Di antara 44 orang yang sedang diselidiki adalah 25 anggota parlemen saat ini dari Partai Rakyat (partai reinkarnasi Move Forward) dan partai terbesar di parlemen.
Bangkok, Suarathailand- Badan antikorupsi Thailand mengatakan sedang menyelidiki 44 anggota partai Move Forward yang dibubarkan, menyusul pengaduan yang meminta mereka dilarang berpolitik seumur hidup karena mendukung undang-undang yang bertujuan mengubah undang-undang terhadap penghinaan terhadap kerajaan.
Hal ini terjadi kurang dari sebulan setelah pengadilan memerintahkan pembubaran Move Forward yang populer, pemenang mengejutkan dalam pemilihan tahun lalu, atas janji kampanyenya untuk mengubah undang-undang, yang melindungi mahkota yang kuat dari kritik.
Di antara 44 orang yang sedang diselidiki adalah 25 anggota parlemen saat ini dari Partai Rakyat (partai reinkarnasi Move Forward) dan partai terbesar di parlemen.

Undang-undang penghinaan terhadap kerajaan Thailand, atau pasal 112 KUHP, termasuk yang paling ketat di dunia dan membawa hukuman hingga 15 tahun penjara untuk setiap penghinaan yang dianggap terhadap keluarga kerajaan.
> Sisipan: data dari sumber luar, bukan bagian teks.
(* ===== verification/TraceStrategy.v ===== *)
(** * TraceStrategy: dumping traces under a quota

    Models src/framework/native/unified_collection/collector/impl/trace/strategy/
    src/trace_strategy.cpp: the strategies that ask the flow controller before and
    after a trace is dumped, and what the quotas bound in the end.  The dump
    itself is the trace state machine's (TraceManager); here it is its outcome.
    What a strategy only reports (DUMP_TRACE events, logs) and the files the
    handlers write are left out. *)

From S2P Require Import Prelude FloatText TraceFlow.
From stdpp Require Import base gmap list numbers strings.

Local Open Scope Z_scope.

Module TraceStrategy.
Import TraceFlow.

(** What the state machine's dump returns. *)
Record TraceRetInfo := mkRet { success : bool; outputFiles : list bytes; fileSize : Z; isOverflowControl : bool }.

Inductive StrategyRet := SUCCESS | DUMP_ERROR | FAIL | TRACE_DUMP_DENY | TRACE_UPLOAD_DENY | TRACE_HAS_CAPTURED_TRACE.

Section Strategies.
Context (ioQuota_ zipQuota_ decreaseUnit_ : Z).

#[local] Abbreviation IsZipOverFlow := (IsZipOverFlow zipQuota_).
#[local] Abbreviation IsIoOverFlow := (IsIoOverFlow ioQuota_).
#[local] Abbreviation GetRemainingTraceSize := (GetRemainingTraceSize zipQuota_).
#[local] Abbreviation StoreTraceSize := (StoreTraceSize ioQuota_ zipQuota_).
#[local] Abbreviation StoreIoSize := (StoreIoSize ioQuota_).
#[local] Abbreviation DecreaseDynamicThreshold := (DecreaseDynamicThreshold zipQuota_ decreaseUnit_).

(** A strategy has a controller of its own, whose record is read when it is made;
    [day1] and [day2] are the dates the two checks of the quota read.  The result:
    what is returned, the size of the trace if it goes to the directory that is
    uploaded, and the table. *)
Definition Result : Type := StrategyRet * option Z * CallerTable.

Definition TraceFlowControlStrategy_DoDump (traceHandler : bool) (day1 day2 : bytes) (info : TraceRetInfo) (t : CallerTable) : Result :=
  let r := InitTableRecord t in
  if negb traceHandler then (FAIL, None, t) else
  let '(over, r) := IsZipOverFlow day1 r in
  if over : bool then (TRACE_DUMP_DENY, None, t) else
  if negb (success info) then (DUMP_ERROR, None, t) else
  if bool_decide (outputFiles info = []) then (FAIL, None, t) else
  let '(remaining, r) := GetRemainingTraceSize day2 r in
  if remaining <? fileSize info then (TRACE_UPLOAD_DENY, None, (DecreaseDynamicThreshold r t).2)
  else (SUCCESS, Some (fileSize info), (StoreTraceSize (fileSize info) r t).2).

Definition TraceDevStrategy_DoDump (traceHandler zipHandler : bool) (day1 day2 : bytes) (info : TraceRetInfo) (t : CallerTable) : Result :=
  let r := InitTableRecord t in
  let '(over, r) := IsIoOverFlow day1 r in
  if over : bool then (TRACE_DUMP_DENY, None, t) else
  if negb (success info) then (DUMP_ERROR, None, t) else
  if bool_decide (outputFiles info = []) then (FAIL, None, t) else
  if negb traceHandler then (FAIL, None, t) else
  if negb zipHandler then (SUCCESS, None, (StoreIoSize (fileSize info) r t).2) else
  let '(remaining, r) := GetRemainingTraceSize day2 r in
  if remaining <=? fileSize info then (TRACE_UPLOAD_DENY, None, (StoreIoSize (fileSize info) r t).2)
  else (SUCCESS, Some (fileSize info), (StoreTraceSize (fileSize info) r t).2).

(** The remaining size is asked before the dump and given to it: [dump] takes it. *)
Definition TraceAsyncStrategy_DoDump (traceHandler zipHandler : bool) (day1 day2 : bytes) (dump : Z → TraceRetInfo) (t : CallerTable) : Result :=
  let r := InitTableRecord t in
  let '(over, r) := IsIoOverFlow day1 r in
  if over : bool then (TRACE_DUMP_DENY, None, t) else
  let '(remaining, r) := GetRemainingTraceSize day2 r in
  let info := dump remaining in
  if negb (success info) then (DUMP_ERROR, None, t) else
  if bool_decide (outputFiles info = []) then (FAIL, None, t) else
  if negb traceHandler then (SUCCESS, None, t) else
  if negb zipHandler then (SUCCESS, None, (StoreIoSize (fileSize info) r t).2) else
  if isOverflowControl info then (TRACE_UPLOAD_DENY, None, (StoreIoSize (fileSize info) r t).2)
  else (SUCCESS, Some (fileSize info), (StoreTraceSize (fileSize info) r t).2).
Para pengkritik undang-undang tersebut mengatakan undang-undang tersebut telah disalahgunakan untuk tujuan politik guna membungkam oposisi.
Komisi Anti-Korupsi Nasional yang memiliki kewenangan luas yang melampaui korupsi, mengatakan belum ada tuntutan yang diajukan dan tidak semua dari 44 orang tersebut akan dipanggil.
"Kami telah mulai memanggil individu-individu yang relevan untuk mendengar fakta-faktanya," kata wakil sekretaris jenderalnya Sarote Phuengrampan kepada Reuters.
"Langkah ini untuk mengumpulkan bukti, tetapi belum ada yang dituntut."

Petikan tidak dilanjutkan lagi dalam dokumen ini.